Önemli olan hizmet değil algı
Pazartesi günü insanlar işlerine, evlerine dönmeye çalışırken yollarda mahsur kalmaya başladı. Şehrin her yerinden insanların yardım talepleri yükselirken şehri yöneten yerel ve merkezi yöneticiler bu durumdan karşılıklı olarak birbirlerini sorumlu tuttu. Aslında yaşanan kaosun ana nedeni de buydu.

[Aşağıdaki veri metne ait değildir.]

(** * Progress tracking and distributed-wrapper unwrapping

    A shallow embedding of [pytorch_lightning/trainer/progress.py] and
    [pytorch_lightning/overrides/fairscale.py].

    Python dataclasses become records, one Rocq [Module] per class.  Methods
    that mutate [self] are computations in a small state-and-exception monad
    [M S A]: the state is the object the method runs on, the outcome is either
    a returned value or a raised Python exception.  The state survives an
    exception, as it does in Python.  Python integers are unbounded, so the
    counters are [Z]; an attribute holding [None] is the Rocq [None].

    The first part works on values (a [Progress] owns its two [Tracker]s).
    Module [Heap] then models object identity, the class-level defaults of
    [OptimizationProgress] and [deepcopy], which is what the independence of
    the optimizer slots of a [BatchLoopProgress] rests on. *)

From stdpp Require Import base option list gmap strings.
From Stdlib Require Import ZArith Lia.

#[local] Open Scope Z_scope.

(** ** Exceptions, outcomes and the method monad *)

Inductive exn :=
| AttributeError (msg : string)
| TypeError (msg : string)
| IndexError (msg : string).

Inductive outcome (A : Type) :=
| Return (a : A)
| Raise (e : exn).
Arguments Return {A} a.
Arguments Raise {A} e.

Definition raises {A} (o : outcome A) : Prop := exists e, o = Raise e.

Definition M (S A : Type) : Type := S -> outcome A * S.

#[global] Instance M_ret {S} : MRet (M S) := fun A a s => (Return a, s).

#[global] Instance M_bind {S} : MBind (M S) := fun A B f m s =>
  match m s with
  | (Return a, s') => f a s'
  | (Raise e, s') => (Raise e, s')
  end.

Definition gets {S A} (f : S -> A) : M S A := fun s => (Return (f s), s).
Definition modify {S} (f : S -> S) : M S unit := fun s => (Return tt, f s).
Definition raise {S A} (e : exn) : M S A := fun s => (Raise e, s).

(** [if c: body] with no [else]. *)
Definition when {S} (c : bool) (body : M S unit) : M S unit :=
  if c then body else mret tt.

(** Outcome and final state of running a method on an object. *)
Definition result {S A} (m : M S A) (s : S) : outcome A := fst (m s).
Definition exec {S A} (m : M S A) (s : S) : S := snd (m s).

(** [n] consecutive calls of the same method. *)
Fixpoint calls {S} (n : nat) (m : M S unit) : M S unit :=
  match n with
  | O => mret tt
  | S k => m ;; calls k m
  end.

(** An attribute path [self.a.b]: how to read the sub-object and how to put
    a new version of it back. *)
Record lens (S T : Type) := mkLens { view : S -> T; put : T -> S -> S }.
Arguments mkLens {S T} view put.
Arguments view {S T} l s.
Arguments put {S T} l t s.

Definition zoom {S T A} (l : lens S T) (m : M T A) : M S A := fun s =>
  let '(r, t') := m (view l s) in (r, put l t' s).

Definition lens_compose {S T U} (l1 : lens S T) (l2 : lens T U) : lens S U :=
  mkLens (fun s => view l2 (view l1 s))
         (fun u s => put l1 (put l2 u (view l1 s)) s).
Infix "/." := lens_compose (at level 40, left associativity).

(** [for x in xs: body(x)] where the body mutates [x] in place; the loop
    stops at the first exception. *)
Fixpoint for_each {A} (body : M A unit) (xs : list A) : outcome unit * list A :=
  match xs with
  | [] => (Return tt, [])
  | x :: rest =>
      match body x with
      | (Return _, x') =>
          let '(r, rest') := for_each body rest in (r, x' :: rest')
      | (Raise e, x') => (Raise e, x' :: rest)
      end
  end.

(** ** The four counters of a [Tracker] *)

Inductive field := Ready | Started | Processed | Completed.

#[global] Instance field_eq_dec : EqDecision field.
Proof. solve_decision. Defined.

Definition field_name (f : field) : string :=
  match f with
  | Ready => "ready"
  | Started => "started"
  | Processed => "processed"
  | Completed => "completed"
  end.

Definition field_of_name (key : string) : option field :=
  if decide (key = "ready") then Some Ready
  else if decide (key = "started") then Some Started
  else if decide (key = "processed") then Some Processed
  else if decide (key = "completed") then Some Completed
  else None.

(** ** class Tracker *)

Module Tracker.

(** The four dataclass fields, each an [Optional[int]], and [extra]: the
    other entries of the instance [__dict__], since Python lets a caller
    assign to an attribute that is not a dataclass field. *)
Record t := mk {
  ready : option Z;
  started : option Z;
  processed : option Z;
  completed : option Z;
  extra : gmap string (option Z)
}.

(** The generated [__init__].  It assigns the four fields through
    [__setattr__]; the instance has no attribute yet at that point, so the
    guard reads the class-level default [0] and never fires. *)
Definition new (ready started processed completed : option Z) : t :=
  mk ready started processed completed ∅.

(** [Tracker()] *)
Definition fresh : t := new (Some 0) (Some 0) (Some 0) (Some 0).

Definition get (f : field) (self : t) : option Z :=
  match f with
  | Ready => ready self
  | Started => started self
  | Processed => processed self
  | Completed => completed self
  end.

Definition set (f : field) (v : option Z) (self : t) : t :=
  match f with
  | Ready => mk v (started self) (processed self) (completed self) (extra self)
  | Started => mk (ready self) v (processed self) (completed self) (extra self)
  | Processed => mk (ready self) (started self) v (completed self) (extra self)
  | Completed => mk (ready self) (started self) (processed self) v (extra self)
  end.

(** The instance's own attributes: [None] when the instance has no
    attribute [key], [Some v] when it holds [v] (which may be Python's
    [None]).  The four fields are always there, [__init__] assigns them. *)
Definition lookup_attr (self : t) (key : string) : option (option Z) :=
  match field_of_name key with
  | Some f => Some (get f self)
  | None => extra self !! key
  end.

(** The attributes of an instance that the class serves through a data
    descriptor.  Such a descriptor comes before the instance's own
    attributes, for reading and for writing alike. *)
Inductive descriptor := The__class__ | The__dict__ | The__weakref__.

Definition descriptor_of_name (key : string) : option descriptor :=
  if decide (key = "__class__") then Some The__class__
  else if decide (key = "__dict__") then Some The__dict__
  else if decide (key = "__weakref__") then Some The__weakref__
  else None.

(** [getattr(self, key, 0) is None].  The attribute is looked up in
    Python's order:
    - a data descriptor of the class: [__class__] is the class and
      [__dict__] the instance dictionary, neither is [None];
      [__weakref__] is [None], as the program takes no weak reference to
      a tracker;
    - the instance's own attribute, if it has one;
    - another attribute of the class.  [@dataclass] generates [__eq__]
      and so sets [__hash__ = None]; every other one (the field defaults
      [0], the methods, [__doc__], [__module__], [__annotations__],
      [__dataclass_fields__], [__dataclass_params__], the methods of
      [object]) is not [None];
    - failing all that, the default [0]. *)
Definition getattr_is_None (self : t) (key : string) : bool :=
  match descriptor_of_name key with
  | Some The__weakref__ => true
  | Some The__class__ | Some The__dict__ => false
  | None =>
      match lookup_attr self key with
      | Some v => bool_decide (v = None)
      | None => bool_decide (key = "__hash__")
      end
  end.

(** Storing a value among the instance's own attributes. *)
Definition store (key : string) (value : option Z) (self : t) : t :=
  match field_of_name key with
  | Some f => set f value self
  | None =>
      mk (ready self) (started self) (processed self) (completed self)
         (<[key := value]> (extra self))
  end.

(** [type(value).__name__] of an [Optional[int]] *)
Definition type_name (value : option Z) : string :=
  match value with
  | Some _ => "int"
  | None => "NoneType"
  end.

(** [super().__setattr__(key, value)], that is [object.__setattr__].  A
    data descriptor of the class takes the assignment: [__class__] accepts
    a class only and [__dict__] a dictionary only, [__weakref__] cannot be
    written.  Any other name is stored in the instance. *)
Definition object_setattr (key : string) (value : option Z) : M t unit :=
  match descriptor_of_name key with
  | Some The__class__ =>
      raise (TypeError ("__class__ must be set to a class, not '"
                        +:+ type_name value +:+ "' object"))
  | Some The__dict__ =>
      raise (TypeError ("__dict__ must be set to a dictionary, not a '"
                        +:+ type_name value +:+ "'"))
  | Some The__weakref__ =>
      raise (AttributeError
               "attribute '__weakref__' of 'Tracker' objects is not writable")
  | None => modify (store key value)
  end.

Merkezi ve yerel yöneticiler böyle bir kar yağışına karşı öncesinde de sonrasında da konuşmamış, ortak hareket etmemişlerdi. Bu koordinasyonsuzluk ülkenin en önemli şehrinin yollarında insanları 40 saate yakın süreyle perişan etti. Yerel ve merkezi yöneticiler bu basiretsizliğe karşı, yollarda kalan insanları kurtarmak yerine imajlarını kurtarma yolunu seçti. Şehrin sokakları, ana caddeleri, ana arterleri sorumluluk almama adına paylaşılmaya başladı. Yöneticilerin İstanbul’u paylaşarak sorumluluğu üzerinden atmaya çalıştığı saatlerde olan, araçlarında açlıktan ve soğuktan donmaya bırakılan vatandaşlara oldu. İstanbul’un düşman sokakları, caddeleri ve ana arterlerinin olduğunu öğrenmiş olduk kar vesilesiyle…

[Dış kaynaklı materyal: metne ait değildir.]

Lemma Delay_Process_delays_then_smooths_witness :
  (1 <= 1)%nat /\ (0 < 4)%nat /\ (0 < length delay_block_sample)%nat
  /\ Delay.interpolationMode delay_ready = Delay.DELAY_INTERPOLATION_LINEAR
  /\ Delay.delaySamples (Delay.delayInstances delay_ready !!! 0%nat)
     == inject_Z 48
  /\ exists st' out,
       Delay.Delay_Process 4 1 delay_ready 0 (Some delay_block_sample) 3
       = Some (HAL_OK, st', Some out)
       /\ length out = 3%nat
       /\ out !!! 0%nat == 0.
Proof.
  pose (i := Delay.delayInstances delay_ready !!! 0%nat).
  assert (H1 : (1 <= 1)%nat) by lia.
  assert (H2 : (0 < 4)%nat) by lia.
  assert (H3 : (0 < length delay_block_sample)%nat) by (vm_compute; lia).
  assert (H4 : Delay.interpolationMode delay_ready
               = Delay.DELAY_INTERPOLATION_LINEAR) by reflexivity.
  assert (H5 : Delay.isActive i = true) by reflexivity.
  assert (H6 : Delay.enabled i = true) by reflexivity.
  assert (H7 : (0 < Delay.bufferSize i < 2 ^ 31)%Z)
    by (vm_compute; split; reflexivity).
  assert (H8 : Delay.buffer i
               = Some (replicate (Z.to_nat (Delay.bufferSize i)) 0))
    by (vm_compute; reflexivity).
  assert (H9 : (0 <= Delay.writeIndex i < Delay.bufferSize i)%Z)
    by (vm_compute; split; [discriminate|reflexivity]).
  assert (H10 : Delay.prevSample i == 0) by reflexivity.
  assert (H11 : Delay.phaseInvert i = false) by reflexivity.
  assert (H12 : (0 <= 48 < Delay.bufferSize i)%Z)
    by (vm_compute; split; [discriminate|reflexivity]).
  assert (H13 : Delay.delaySamples i == inject_Z 48)
    by (vm_compute; reflexivity).
  destruct (Delay_Process_delays_then_smooths 4 1 delay_ready 0
              delay_block_sample 48 H1 H2 H3 H4 H5 H6 H7 H8 H9 H10 H11 H12 H13)
    as (s & o & T1 & T2 & T3 & _).
  split; [exact H1|]. split; [exact H2|]. split; [exact H3|].
  split; [exact H4|]. split; [exact H13|].
  exists s, o. split; [exact T1|]. split; [exact T2|].
  rewrite (T3 0%nat ltac:(vm_compute; lia)). vm_compute. reflexivity.
Defined.

Lemma init_loop_success (malloc : nat -> option (list float))
  (config : Delay.DelayConfig_TypeDef) (b : list float) :
  malloc (Z.to_nat (Delay.CalculateBufferSizeBytes
                      (Delay.cfgMaxDelayMs config)
                      (Delay.cfgSampleRate config))) = Some b ->
  forall (n ch0 : nat) (st : Delay.State),
    (ch0 + n <= length (Delay.delayInstances st))%nat ->
    let r := Delay.init_loop malloc config n ch0 st in
    r.1 = HAL_OK
    /\ Delay.isDelaySystemInitialized r.2 = true
    /\ Delay.tempCompensationFactor r.2 = 1
    /\ Delay.interpolationMode r.2 = Delay.interpolationMode st
    /\ (forall j, (ch0 <= j < ch0 + n)%nat ->
          Delay.init_instance malloc config (Delay.delayInstances st !!! j)
          = Some (Delay.delayInstances r.2 !!! j))
    /\ (forall j, (j < ch0 \/ ch0 + n <= j)%nat ->
          Delay.delayInstances r.2 !! j = Delay.delayInstances st !! j).
Proof.
  intros Hm. induction n as [|n IH]; intros ch0 st Hlen; cbv zeta.
  - cbn. repeat split; try reflexivity. intros j Hj. lia.
  - cbn [Delay.init_loop].
    assert (Hi : forall i, exists i',
               Delay.init_instance malloc config i = Some i').
    { intros i. unfold Delay.init_instance. cbv zeta. rewrite Hm.
      eexists. reflexivity. }
    destruct (Hi (Delay.delayInstances st !!! ch0)) as [i' Hi'].
    rewrite Hi'.
    specialize (IH (S ch0)
                  (Delay.set_instance st ch0 (fun _ => i'))).
    cbv zeta in IH.
    destruct IH as (I1 & I2 & I3 & I4 & I5 & I6).
    { unfold Delay.set_instance. cbn [Delay.delayInstances].
      rewrite length_alter. lia. }
    unfold Delay.set_instance in *. cbn [Delay.delayInstances] in I5, I6.
    split; [exact I1|]. split; [exact I2|]. split; [exact I3|].
    split; [exact I4|]. split.
    + intros j Hj. destruct (decide (j = ch0)) as [->|Hne].
      * rewrite Hi'. f_equal.
        rewrite (list_lookup_total_alt _ ch0), (I6 ch0 ltac:(lia)),
          <- list_lookup_total_alt.
        now rewrite list_lookup_total_alter_eq by lia.
      * rewrite <- (I5 j ltac:(lia)).
        now rewrite list_lookup_total_alter_ne by congruence.
    + intros j Hj. rewrite (I6 j ltac:(lia)).
      apply list_lookup_alter_ne. lia.
Qed.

Bu karşılıklı olarak başlayan imaj kurtarma ve karalama tartışmasına Belediye Başkanı’nın danışmanı İsviçre’den katıldı. Belli ki İstanbul’la ilgili kar uyarılarına aldırmayan danışman daha önemli gördüğü İsviçre tatiline gitmişti. Zaten amaç imajı düzeltmekse onu dünyanın her yerinden yapabilirdi. Belediye başkanı da bu uyarıları pek dikkate almamış olacak ki kar yağışının en yoğun olduğu bölgelerden biri olan Rumeli Kavağına giderek bir balıkçıda İngiliz Büyükelçisi ile yemek yedi. İmamoğlu dönüşte bereket versin ki yolda mahsur kalmadı. Bir de balıkçıdan dönerken mahsur kalan belediye başkanı ile meşgul olacaktı ahali…

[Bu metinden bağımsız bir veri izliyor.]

(** "Process each chunk" *)
Fixpoint processChunks (chunks : list (list string))
         (results : list LinkStatus.t) : Promise (list LinkStatus.t) :=
  match chunks with
  | [] => Fulfilled results
  | chunk :: rest =>
      match promiseAll (map probe chunk) with
      | Fulfilled chunkResults =>
          processChunks rest (results ++ chunkResults)
      | Rejected e => Rejected e
      end
  end.

Definition allNotBroken (links : list string) : list LinkStatus.t :=
  map (fun url => LinkStatus.mk url false) links.

Definition checkBrokenLinks (links : list string)
  : Promise (list LinkStatus.t) :=
  if pageOpens then
    match processChunks (chunksFrom links 0 []) [] with
    | Fulfilled results => Fulfilled results
    | Rejected _ => Fulfilled (allNotBroken links)
    end
  else Fulfilled (allNotBroken links).
End Prober.

(** *** Issue analysis *)

Definition titleText (d : ScrapedData) : string :=
  match title d with Some t => t | None => EmptyString end.

Definition blank (s : string) : bool := String.eqb (trim s) EmptyString.

Definition anchorMarkup (href text : string) : string :=
  ("<a href=" ++ String dquote href ++ String dquote ">" ++ text ++ "</a>")%string.

(** The body of the [try] block; as in the other client, the [catch]
    branch is never taken on a [ScrapedData] of the declared type. *)
Definition analyzeWebsiteIssues (scrapedData : ScrapedData) : list Issue.t :=
  let t := titleText scrapedData in
  let hasTitle := truthyOpt (title scrapedData) in
  let issues := [] in
  let issues :=
    pushIf (negb hasTitle || blank t)
      (Issue.mk "Missing Title"
         "The page is missing a title which is important for SEO and accessibility."
         "high" None) issues in
  let issues :=
    pushIf (hasTitle && (String.length t <? 10))
      (Issue.mk "Short Title"
         "The page title is very short. Consider using a more descriptive title."
         "medium" (Some ("<title>" ++ t ++ "</title>")%string)) issues in
  let issues :=
    pushIf (List.length (headings scrapedData) =? 0)
      (Issue.mk "No Headings"
         "The page has no headings which makes it difficult to understand the content structure."
         "medium" None) issues in
  let issues :=
    pushIf (negb (existsb (levelIs 1) (headings scrapedData)))
      (Issue.mk "Missing H1"
         "The page is missing an H1 heading which is important for SEO and content hierarchy."
         "medium" None) issues in
  let h1Count := List.length (filter (levelIs 1) (headings scrapedData)) in
  let issues :=
    pushIf (1 <? h1Count)
      (Issue.mk "Multiple H1 Headings"
         ("The page has " ++ showNat h1Count
          ++ " H1 headings. It's best practice to have only one main H1 heading.")%string
         "low" None) issues in
  let brokenLinks := filter Link.isBroken (links scrapedData) in
  let issues :=
    pushIf (0 <? List.length brokenLinks)
      (Issue.mk "Broken Links"
         ("The page contains " ++ showNat (List.length brokenLinks)
          ++ " broken links that should be fixed.")%string
         "high"
         (match brokenLinks with
          | first :: _ =>
              Some (anchorMarkup (Link.href first) (Link.text first))
          | [] => None
          end)) issues in
  let emptyLinks :=
    filter (fun l => negb (truthy (Link.text l)) || blank (Link.text l))
           (links scrapedData) in
  let issues :=
    pushIf (0 <? List.length emptyLinks)
      (Issue.mk "Empty Link Text"
         ("The page contains " ++ showNat (List.length emptyLinks)
          ++ " links with no text which is bad for accessibility.")%string
         "medium"
         (match emptyLinks with
          | first :: _ => Some (anchorMarkup (Link.href first) EmptyString)
          | [] => None
          end)) issues in
  issues.

(** *** [checkBrokenLinks] with the closing of its page

    [checkBrokenLinks] above takes [page.close()] to succeed.  Here the
    closing is explicit.  How far the opening steps get: [getBrowser] or
    [newPage] is rejected and [page] stays [null]; the page is there but
    [setDefaultNavigationTimeout] throws; or the page is ready. *)
Inductive Opening : Type := NoPage | PageOnly | PageReady.

Section ProberClosing.
Variable opening : Opening.
Variable goto : string -> Promise (option Z).
(** What the first and the second call of [page.close()] do. *)
Variable close1 close2 : Promise unit.

(** The [catch] block, entered with or without a page. *)
Definition catchBlock (hasPage : bool) (close : Promise unit)
           (links : list string) : Promise (list LinkStatus.t) :=
  if hasPage then
    match close with
    | Fulfilled _ => Fulfilled (allNotBroken links)
    | Rejected e => Rejected e
    end
  else Fulfilled (allNotBroken links).

Definition checkBrokenLinksClosing (links : list string)
  : Promise (list LinkStatus.t) :=
  match opening with
  | NoPage => catchBlock false close1 links
  | PageOnly => catchBlock true close1 links
  | PageReady =>
      match processChunks goto (chunksFrom links 0 []) [] with
      | Fulfilled results =>
          match close1 with
          | Fulfilled _ => Fulfilled results
          | Rejected _ => catchBlock true close2 links
          end
      | Rejected _ => catchBlock true close1 links
      end
  end.
End ProberClosing.

(** *** The cached browser *)

(** A browser, named by a number; the module-level [browserInstance] is
    [None] for [null]. *)
Definition Browser := nat.

Section BrowserCache.
(** What [puppeteer.launch(...)] would be fulfilled or rejected with. *)
Variable launch : Promise Browser.

(** [getBrowser]: the promise it returns and the [browserInstance] it
    leaves. *)
Definition getBrowser (browserInstance : option Browser)
  : Promise Browser * option Browser :=
  match browserInstance with
  | Some b => (Fulfilled b, browserInstance)
  | None =>
      match launch with
      | Fulfilled b => (Fulfilled b, Some b)
      | Rejected e => (Rejected e, None)
      end
  end.
End BrowserCache.

(** [closeBrowser], given what [browserInstance.close()] does. *)
Definition closeBrowser (close : Promise unit)
           (browserInstance : option Browser)
  : Promise unit * option Browser :=
  match browserInstance with
  | Some _ =>
      match close with
      | Fulfilled _ => (Fulfilled tt, None)
      | Rejected e => (Rejected e, browserInstance)
      end
  | None => (Fulfilled tt, None)
  end.

End Puppeteer.

(* ===================================================================== *)
(** ** [lib/ai/content-analyzer.ts], the heuristic strategy *)
(* ===================================================================== *)

Module ContentAnalyzer.
Import JS.

Inductive ReadabilityLevel : Type := Easy | Medium | Hard.

(** The text [analyzeContent] hands to the heuristics: title, heading
    texts and link texts, joined by single spaces. *)
Definition allText (data : ScrapedData) : string :=
  let title := match title data with Some t => t | None => EmptyString end in
  let headingTexts := join " " (map Heading.text (headings data)) in
  let linkTexts := join " " (map Link.text (links data)) in
  (title ++ " " ++ headingTexts ++ " " ++ linkTexts)%string.

Definition isSentenceEnd (c : ascii) : bool :=
  Ascii.eqb c "." || Ascii.eqb c "!" || Ascii.eqb c "?".

Definition calculateReadabilityScore (text : string) : number :=
  let words := filterBoolean (splitPlus isSpace text) in
  let sentences := filterBoolean (splitPlus isSentenceEnd text) in
  if List.length sentences =? 0 then Fin 50
  else
    let avgWordsPerSentence :=
      divLengths (List.length words) (List.length sentences) in
    let longWords :=
      List.length (filter (fun word => 6 <? String.length word) words) in
    let longWordPercentage :=
      numMul (divLengths longWords (List.length words)) 100 in
    let score :=
      numAdd (numAdd (Fin 60) (numMul avgWordsPerSentence 2))
             (numDiv longWordPercentage 2) in
    mathMax 0 (mathMin 100 score).

Definition getReadabilityLevel (score : number) : ReadabilityLevel :=
  if numLt score 40 then Easy
  else if numLt score 70 then Medium
  else Hard.

Definition positiveWords : list string :=
  ["good"; "great"; "best"; "excellent"; "amazing"; "wonderful";
   "fantastic"; "love"; "like"; "enjoy"; "happy"; "pleased"; "satisfied";
   "perfect"; "outstanding"; "brilliant"; "awesome"; "incredible";
   "superb"].

Definition negativeWords : list string :=
  ["bad"; "terrible"; "awful"; "horrible"; "worst"; "hate"; "dislike";
   "angry"; "frustrated"; "disappointed"; "sad"; "poor"; "failed";
   "broken"; "wrong"; "error"; "problem"; "issue"; "difficult"].

(** The body of [words.forEach]: the two counters. *)
Definition countWord (counts : nat * nat) (word : string) : nat * nat :=
  let (positiveCount, negativeCount) := counts in
  let positiveCount :=
    if includes positiveWords word then S positiveCount else positiveCount in
  let negativeCount :=
    if includes negativeWords word then S negativeCount else negativeCount in
  (positiveCount, negativeCount).

Definition sentimentCounts (text : string) : nat * nat :=
  fold_left countWord (splitPlus isSpace (toLowerCase text)) (0, 0).

Definition calculateSentiment (text : string) : number :=
  let (positiveCount, negativeCount) := sentimentCounts text in
  let totalSentimentWords := positiveCount + negativeCount in
  if totalSentimentWords =? 0 then Fin 0
  else
    Fin (inject_Z (Z.of_nat positiveCount - Z.of_nat negativeCount)
         / inject_Z (Z.of_nat totalSentimentWords))%Q.

(** The thresholds 0.3, 0.1, -0.1 and -0.3. *)
Definition getSentimentAnalysis (score : number) : string :=
  if numGt score (3 # 10) then "Very Positive"
  else if numGt score (1 # 10) then "Positive"
  else if numGt score (- 1 # 10) then "Neutral"
  else if numGt score (- 3 # 10) then "Negative"
  else "Very Negative".

Definition pushTo (suggestions : list string) (s : string) : list string :=
  suggestions ++ [s].

Definition genericSuggestions : list string :=
  ["Content structure looks good - consider adding more interactive elements";
   "Optimize images for better loading performance";
   "Add internal links to improve navigation"].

Ankara’dan ‘talimatla’ büyük abiler geldi
İstanbul’da karadan ulaşımın hemen hemen hiç olmadığı saatlerde, duruma müdahale etmesi için iki önemli yönetici Cumhurbaşkanı talimatıyla İstanbul’a gönderildi. Yollarda kalan insanları kurtaracak İçişleri ve Ulaştırma bakanı kapatılan Atatürk Hava Limanı’na indiğinde saatler Salı günü 03:00’ü gösteriyordu. Bakanların kurtarıcı olarak ‘talimatla’ İstanbul’a gelişi flaş haber olarak verildi haber kanallarında. Bunun yolda kalanlara, soğuktan donmak üzere olan insanlara bir faydası olmasa da talimat mühimdi. İndikleri havaalanı ise pek manidardı. Yetersiz olduğu gerekçesiyle kapatılan havaalanına inişin bakanlar için elbette haklı bir nedeni vardı. Yapılma sürecinde bütün itirazlara karşın bir çeşit ‘inat’la inşa edilen İstanbul Havalimanı yetmiş santimi bulan kar kalınlığı nedeniyle ulaşıma kapanmıştı. Havalimanına giden yollar kapandığı için, binlerce yolcu mahsur kaldı. Ulaştırma bakanının ulaşamadığı alanda sıkışıp kalan yolcuların çıkaracağı olası isyana karşın devlet en iyi bildiği çözümü üretti, alana çevik kuvvet polisleri gönderdi. Metro inşaatı tamamlanmadan açılan havalimanında sıkışıp kalan yolcuları yatıştırma görevi polislere düştü. Havalimanı yapılırken işi bilen insanların yaptığı en büyük itirazlardan birisi, İstanbul’un en kuzeyinde yer alan bölgenin olumsuz hava koşullarından çok etkileneceği idi. İtiraz edenler anında hainlikle damgalandı iktidar tarafından. Birçok olayda olduğu gibi. İnsan hain damgası yeme pahasına sormadan edemiyor yine de: Bütün alt yapısı tamamlanmış, şehrin merkezinde bulunan havalimanını kapatıp, yerine bunu yapmak akıllıca mı?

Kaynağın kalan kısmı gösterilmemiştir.